The community relations person for the team asked me to make an appointment to pick up their donation and had me spell my name twice for security purposes and reminded me to make sure I had a photo ID. It was explained that I would be on a list at the main reception area, to check in there, then they would send me on the elevator to the donation/community relations department. My anticipation was high, with such an incredible amount of filters, I could hardly wait to see what they were donated. Would it be club seats? Signed merchandise from one of their very famous players? What sort of donation must they be making to require such high security measures?

I couldn't drive to pick up the items for nearly a week after I received the phone call. The suspense was killing me. But I had my appointment and even received a confirmation call about the pick up date and time.

This morning, filled with excitement, I drove 75 miles each way to pick up the item. I paid to park and walked into their palatial offices, thrilled they were donating to our event. I was handed a bag with their logo and not wanting to seem too immature, I simply thanked them and walked out of the office.
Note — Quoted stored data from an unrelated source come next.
(** The directories a successful real-mode Generate has asked for: the
    project directory, every policy directory below it, cmd/<project name>
    and .github/workflows, so always more than the policy directories. *)
Theorem Generate_real_directories (g : Generator) (fs : FS) :
  dryRun g = false ->
  value (Generate g fs) = None ->
  let projectPath := filepath.Join [baseDir g; ProjectName (config g)] in
  mkdirAttempts (events (Generate g fs))
  = projectPath
    :: map (fun dir => filepath.Join [projectPath; dir])
           (DirectoryStructure (Type_ (config g)))
    ++ [ filepath.Join [projectPath; "cmd"; ProjectName (config g)];
         filepath.Join [projectPath; ".github"; "workflows"] ].
Proof.
  intros Hreal Hv projectPath.
  destruct (Generate_real_shape g fs Hreal) as (mk & wr & Hev & _ & Hwr & _ & _ & Hsucc).
  destruct (Hsucc Hv) as (-> & Hcd & _ & _).
  rewrite Hev, Hv, !mkdirAttempts_app.
  rewrite (proj1 (writes_only _ Hwr)), osMkdirAll_attempted.
  destruct (createDirectories_asks_for g projectPath
              (final (osMkdirAll projectPath perm_0755 fs))) as (_ & Hplan & _).
  fold projectPath. rewrite (Hplan Hcd). cbn [mkdirAttempts flat_map].
  by rewrite !app_nil_r.
Qed.

End RealMode.

Lemma Permutation_map_inj {A B} (f : A -> B) (l1 l2 : list A) :
  (forall x y, f x = f y -> x = y) ->
  map f l1 ≡ₚ map f l2 -> l1 ≡ₚ l2.
Proof.
  intros Hinj Hperm.
  destruct (Permutation_map_inv _ _ Hperm) as (l3 & Heq & Hl3).
  assert (l1 = l3) as ->; [| by symmetry].
  clear -Hinj Heq. revert l3 Heq.
  induction l1 as [| x l1 IH]; intros [| y l3] Heq; try discriminate; [done |].
  cbn in Heq. injection Heq as Hxy Hrest.
  by rewrite (Hinj _ _ Hxy), (IH _ Hrest).
Qed.

Section RangeOrder.
Import templates generator.
Context `{OS} `{TemplateSource}.

(** The order in which the runtime ranges over the map of core files only
    permutes what a successful real-mode Generate writes: two successful
    runs under two orders, even from different file systems, attempt the
    same writes with the same contents. *)
Theorem Generate_writes_up_to_range_order (rt1 rt2 : GoRuntime) (g : Generator)
    (fs fs' : FS) :
  dryRun g = false ->
  value (@Generate _ _ rt1 g fs) = None ->
  value (@Generate _ _ rt2 g fs') = None ->
  writeAttempts (events (@Generate _ _ rt1 g fs))
  ≡ₚ writeAttempts (events (@Generate _ _ rt2 g fs')).
Proof.
  intros Hreal Hv1 Hv2.
  assert (forall (rt : GoRuntime) (fs0 : FS),
            value (@Generate _ _ rt g fs0) = None ->
            exists fs2,
              attempted (events (@Generate _ _ rt g fs0))
              = attempted (events (@generateFiles _ _ rt g
                                     (filepath.Join [baseDir g; ProjectName (config g)]) fs2))
              /\ value (@generateFiles _ _ rt g
                          (filepath.Join [baseDir g; ProjectName (config g)]) fs2) = None)
    as Hgf.
  { intros rt fs0 Hv.
    destruct (@Generate_real_shape _ _ rt g fs0 Hreal)
      as (mk & wr & Hev & Hmk & _ & _ & _ & Hsucc).
    destruct (Hsucc Hv) as (_ & _ & -> & Hgfv).
    eexists. split; [| exact Hgfv].
    rewrite Hev, Hv, !attempted_app. unfold attempted at 1 3.
    rewrite (proj1 (mkdirs_only _ Hmk)). cbn. by rewrite app_nil_r. }
  destruct (Hgf rt1 fs Hv1) as (fs1 & Heq1 & Hgf1).
  destruct (Hgf rt2 fs' Hv2) as (fs2 & Heq2 & Hgf2).
  assert (attempted (events (@Generate _ _ rt1 g fs))
          ≡ₚ attempted (events (@Generate _ _ rt2 g fs'))) as Hperm.
  { rewrite Heq1, Heq2.
    rewrite (@generateFiles_attempted _ _ rt1 _ _ _ Hgf1).
    rewrite (@generateFiles_attempted _ _ rt2 _ _ _ Hgf2).
    rewrite !map_app. apply Permutation_app; [| reflexivity].
    apply Permutation_app; [| reflexivity].
    apply Permutation_map.
    by rewrite (@rangeOrder_perm rt1), (@rangeOrder_perm rt2). }
  unfold attempted in Hperm.
  apply (Permutation_map_inj (fun pd : string * bytes => (pd.1, Ok pd.2)));
    [| exact Hperm].
  intros [p1 d1] [p2 d2] Heq. cbn in Heq. by injection Heq as -> ->.
Qed.

End RangeOrder.

(* ===================================================================== *)
(** ** The [new] command *)
(* ===================================================================== *)

Section Prompting.
Import templates.
Context `{config.Terminal}.

(** A successful PromptForMissingConfig leaves a configuration with an
    author, with a module path unless the project has no name, and with
    the project name it was given when it was given one. When the form
    fails, the error says so. *)
Theorem PromptForMissingConfig_fills (cfg : ProjectConfig) :
  match config.PromptForMissingConfig cfg with
  | (cfg', None) =>
      Author cfg' <> ""
      /\ (ModulePath cfg' = "" -> ProjectName cfg' = "")
      /\ (ProjectName cfg <> "" -> ProjectName cfg' = ProjectName cfg)
  | (_, Some err) =>
      exists cause, err = "form cancelled or failed: " +:+ cause
  end.
Proof.
  unfold config.PromptForMissingConfig.
  destruct (config.formRun _ _) as [v | cause]; [| by exists cause].
  cbn [Author ModulePath ProjectName]. split; [| split].
  - destruct (String.eqb_spec (config.fvAuthor v) ""); [discriminate | done].
  - destruct (String.eqb_spec (config.fvModulePath v) ""); [done |].
    intros Hm. by destruct n.
  - intros Hname. by destruct (String.eqb_spec (ProjectName cfg) "").
Qed.

(** Whatever the mode, a configuration that runNew hands to the generator
    has a project name that passes ValidateProjectName, a module path and
    an author; without the interactive mode its name is the argument and
    its type is one of cli, library and service. *)
Theorem runNew_config_valid (flags : main.Flags) (args : list string)
    (cfg : ProjectConfig) :
  main.runNew_config flags args = Ok cfg ->
  generator.ValidateProjectName (ProjectName cfg) = None
  /\ ModulePath cfg <> ""
  /\ Author cfg <> ""
  /\ (main.interactive flags = false ->
      forall name rest, args = name :: rest ->
      ProjectName cfg = name
      /\ (Type_ cfg = TypeCLI \/ Type_ cfg = TypeLibrary \/ Type_ cfg = TypeService)).
Proof.
  intros Hcfg.
  assert (generator.ValidateProjectName (ProjectName cfg) = None
          /\ (ModulePath cfg = "" -> ProjectName cfg = "")
          /\ Author cfg <> ""
          /\ (main.interactive flags = false ->
              forall name rest, args = name :: rest ->
              ProjectName cfg = name
              /\ (Type_ cfg = TypeCLI \/ Type_ cfg = TypeLibrary
                  \/ Type_ cfg = TypeService))) as (Hname & Hmod & Hauth & Hni).
  { unfold main.runNew_config in Hcfg.
    assert (forall cfg0,
              match config.PromptForMissingConfig cfg0 with
              | (_, Some err) => Err err
              | (cfg1, None) =>
                  match generator.ValidateProjectName (ProjectName cfg1) with
                  | Some err => Err err
                  | None => Ok cfg1
                  end
              end = Ok cfg ->
              generator.ValidateProjectName (ProjectName cfg) = None
              /\ (ModulePath cfg = "" -> ProjectName cfg = "")
              /\ Author cfg <> "") as Hprompt.
    { intros cfg0 Hok. pose proof (PromptForMissingConfig_fills cfg0) as Hfill.
      destruct (config.PromptForMissingConfig cfg0) as [cfg1 [err |]]; [discriminate |].
      destruct (generator.ValidateProjectName (ProjectName cfg1)) eqn:Hv; [discriminate |].
      injection Hok as <-. destruct Hfill as (Ha & Hm & _). by repeat split. }
    destruct args as [| arg0 rest].
    - destruct (Hprompt _ Hcfg) as (? & ? & ?). repeat split; try done.
    - destruct (generator.ValidateProjectName arg0) eqn:Hv; [discriminate |].
      destruct (main.interactive flags) eqn:Hint.
      + destruct (Hprompt _ Hcfg) as (? & ? & ?). repeat split; try done.
      + cbn [ProjectName ModulePath Author License Type_] in Hcfg.
        destruct (negb (String.eqb (main.projectType flags) TypeCLI)
                  && negb (String.eqb (main.projectType flags) TypeLibrary)
                  && negb (String.eqb (main.projectType flags) TypeService)) eqn:Htype;
          [discriminate |].
        assert (main.projectType flags = TypeCLI \/ main.projectType flags = TypeLibrary
                \/ main.projectType flags = TypeService) as Hvalid.
        { destruct (String.eqb_spec (main.projectType flags) TypeCLI); [by left |].
          destruct (String.eqb_spec (main.projectType flags) TypeLibrary);
            [by right; left |].
          destruct (String.eqb_spec (main.projectType flags) TypeService);
            [by right; right | discriminate]. }
        destruct (String.eqb_spec (main.modulePath flags) "") as [Hm | Hm];
          cbn [ProjectName ModulePath Author License Type_] in Hcfg;
          destruct (String.eqb_spec (main.author flags) "") as [Ha | Ha];
          injection Hcfg as <-; cbn [ProjectName ModulePath Author License Type_];
          (split; [exact Hv |]); (split; [done |]); (split; [done |]);
          intros _ name rest' Heq; injection Heq as <- _; by split. }
  split; [exact Hname | split; [| split; [exact Hauth | exact Hni]]].
  intros Hm. specialize (Hmod Hm). rewrite Hmod in Hname. discriminate.
Qed.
I didn't risk opening whatever valuable merchandise may be contained within while walking to my car, but I just tried to be patient until I was back in my car and could check what was in the bag.


(I know the anticipation is killing you, too, isn't it?)

I opened up the plastic drawstring bag to discover a pile of giveaway junk. Yes. Really.

There was a folding cardboard zamboni filled with corporate logos. A t-shirt and baseball cap. A cardboard 11x14 sign welcoming back a prodigal player. A video about the arena where they play. And a picture of some players complete with corporate logo across the bottom. A stretchy bookcover with the sponsor's logo.

I realize beggars cannot be choosers. I realize a donation is exactly that, it's what the organization wants to giveaway. But would a donation of a marginal value been too much to ask? According to Forbes magazine, while profits are down, the average NHL hockey team is worth $240 million, with an annual aveage revenue of about $103 million. I think they could have done better. Instead of breeding good will, I have sour grapes. I really wish they had just said, "we don't make donations". I feel like I got an entirely new understanding of the term, "cheapskate".